The defendant, Ray Bridwell, was convicted on three counts of Child Molesting and appealed, claiming violations of his constitutional rights to speedy trial and right to discharge under Indiana Criminal Rule 4(C). The Court of Appeals affirmed his convictions. Bridwell v. State (1994), Ind.App., 640 N.E.2d 437. Bridwell's petition to transfer asserts, inter alia, that the decision of the Court of Appeals is inconsistent with Raber v. State (1993), Ind.App., 626 N.E.2d 506.
Indiana Criminal Rule 4 generally implements the constitutional right of a criminal defendant to a speedy trial, thereby establishing time limits and providing for discharge in the event that limits are exceeded. Various subsections of Criminal Rule 4 authorize limited exceptions in the event of congested court calendars. In our decision today in Clark v. State (1995), Ind., 659 N.E.2d 548, we address the manner in which trial courts implement, and appellate courts review, the congestion exception.
We therefore grant transfer in the present case for the limited purpose of applying the principles of Clark.[1] In all other respects, we summarily affirm the opinion of the Court of Appeals. Ind.Appellate Rule 11(B)(3).

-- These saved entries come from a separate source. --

Definition decompileRedeemScript (script : list byte) : result script_error (list item) :=
  of_option (decompile script) BadScript.

Definition deriveDepositAddress (params : LockingParams) (network : Network) :
    result script_error DepositAddress :=
  script ← buildRedeemScript (protocolPubkey params) (userPubkey params) (timelockHeight params);
  match p2wsh script network with
  | (Some addr, Some output) =>
      if truthy (Some addr)
      then Ok {| address := addr; scriptPubKey := output; redeemScript := script |}
      else Err NoP2wsh
  | _ => Err NoP2wsh
  end.

Definition redeemScriptHash (script : list byte) : list byte := sha256 script.
End code.

(** [safetyBufferBlocks = 1_008] when the argument is left out. *)
Definition computeTimelock (depositBlockHeight loanDurationBlocks : Z) (safetyBufferBlocks : option Z) : Z :=
  depositBlockHeight + loanDurationBlocks + default 1008 safetyBufferBlocks.

(** ** Reference: script numbers and the interpreter *)

(** The minimal little-endian encoding of a positive number, with room for a
    sign bit. *)
Definition scriptnum_bytes (n : Z) : list byte := rev (der_bytes n).

Definition scriptnum (bs : list byte) : Z :=
  match last bs with
  | Some b => if b2z b <? 128 then le_val bs else - (le_val bs - 128 * 256 ^ (zlen bs - 1))
  | None => 0
  end.

(** The conversion of a stack element to a boolean. *)
Definition cast_to_bool (bs : list byte) : bool :=
  negb (forallb (λ b, bool_decide (b = x00)) bs ||
        match rev bs with
        | x80 :: zs => forallb (λ b, bool_decide (b = x00)) zs
        | _ => false
        end).

(** The fields of the spending transaction the script looks at. *)
Record spending : Type := { nLockTime : Z; nSequence : Z }.

Definition LOCKTIME_THRESHOLD : Z := 500000000.

(** The CHECKLOCKTIMEVERIFY condition. *)
Definition cltv (tx : spending) (n : Z) : bool :=
  (0 <=? n) && bool_decide ((n < LOCKTIME_THRESHOLD) ↔ (nLockTime tx < LOCKTIME_THRESHOLD)) &&
  (n <=? nLockTime tx) && negb (nSequence tx =? 0xffffffff).

Section interpreter.
(** Whether a signature is valid for a key on the spending transaction. *)
Variable checksig : list byte → list byte → bool.
Variable tx : spending.

Definition of_bool (b : bool) : list byte := if b then [x01] else [].

(** One opcode on the stack, top first, in an executed branch. *)
Definition exec_op (o : opcode) (stack : list (list byte)) : option (list (list byte)) :=
  match o, stack with
  | OP_DROP, _ :: st => Some st
  | OP_CHECKSIG, key :: sig :: st => Some (of_bool (checksig sig key) :: st)
  | OP_CHECKSIGVERIFY, key :: sig :: st => if checksig sig key then Some st else None
  | OP_CHECKLOCKTIMEVERIFY, n :: st =>
      if (zlen n <=? 5) && cltv tx (scriptnum n) then Some (n :: st) else None
  | _, _ => None
  end.

(** [conds]: whether each enclosing IF executes, innermost first. *)
Fixpoint exec (items : list item) (conds : list bool) (stack : list (list byte)) :
    option (list (list byte)) :=
  match items with
  | [] => match conds with [] => Some stack | _ => None end
  | it :: items =>
      let on := forallb (λ b, b) conds in
      match it with
      | Push data => exec items conds (if on then data :: stack else stack)
      | Op OP_IF =>
          if on then
            match stack with
            | v :: st => exec items (cast_to_bool v :: conds) st
            | [] => None
            end
          else exec items (false :: conds) stack
      | Op OP_ELSE =>
          match conds with
          | c :: cs => exec items (negb c :: cs) stack
          | [] => None
          end
      | Op OP_ENDIF =>
          match conds with
          | _ :: cs => exec items cs stack
          | [] => None
          end
      | Op o => if on then st ← exec_op o stack; exec items conds st else exec items conds stack
      end
  end.

(** A P2WSH input is valid when exactly one true element remains. *)
Definition accepts (items : list item) (stack : list (list byte)) : bool :=
  match exec items [] stack with
  | Some [v] => cast_to_bool v
  | _ => false
  end.
End interpreter.

(** Documented behaviour of bitcoinjs-lib: numbers are encoded as script
    numbers, and a compiled script decompiles to the same items when no push
    is short enough to have an opcode of its own. *)
Class ScriptLaws `{ScriptLib} : Prop := {
  number_encode_spec n : 0 < n < 2 ^ 39 → number_encode n = scriptnum_bytes n;
  decompile_compile items :
    Forall (λ it, match it with Push data => 2 ≤ zlen data ≤ 75 | Op _ => True end) items →
    decompile (compile items) = Some items;
}.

Bridwell was arrested on October 28, 1991, and released on bond. The charges were dismissed on the State's motion on April 27, 1992, and refiled on May 7. On September 23, 1992, and four times thereafter, the trial court continued the case due to a congested calendar. Bridwell's trial finally occurred on April 22, 1993. In granting the continuances, the trial court used a pre-printed form which recites that the case is being continued due to congestion and is being reset for the court's earliest available setting. The form also contains blanks for the insertion of the current and future trial dates, the date of the final pre-trial conference, and the date of the order. Record 27, 29, 34, 36, 37. Affirming the trial court, the Court of Appeals expressly declined to follow Raber "to the extent it requires a trial court to provide documentation of court congestion." Bridwell, 640 N.E.2d at 439.
The defendant alleges that, of the time between his arrest and his trial, 209 days are attributable to the trial court's orders reciting court congestion. He alleges that the trial court failed to keep a sufficient docket record indicating why his trial could not be conducted on the dates scheduled.
To support his appellate argument that the trial court's numerous continuances on grounds of court congestion constituted an abuse of discretion, Bridwell provided the Court of Appeals with certified copies of the chronological case summaries for the cases appearing on the court calendar on the days his case was scheduled to proceed to trial. At the times Bridwell filed two motions for discharge, he did not present any evidence to document his claims that the findings of court congestion were erroneous.
*554 As we note today in Clark, a defendant must present evidence, either at the time of the motion for discharge or upon a motion to correct error, demonstrating that the finding of "congestion" is clearly erroneous. This requisite showing was not made by Bridwell in the trial court.
Transfer is granted. Except to the extent inconsistent with this opinion, the decision of the Court of Appeals is summarily affirmed. See Ind.Appellate Rule 11(B)(3). The convictions are affirmed.
SHEPARD, C.J., and SULLIVAN and SELBY, JJ., concur.
DeBRULER, J., dissents for the reasons set forth by Judge Barteau in this case, Bridwell v. State (1994), Ind.App., 640 N.E.2d 437, 439, and Judge Rucker in Clark v. State (1994), Ind.App., 641 N.E.2d 75, 77.
NOTES
[1] The defendant's petition to transfer was initially denied on November 30, 1994, but on December 8, 1994, this Court found the initial ruling was "improvidently issued."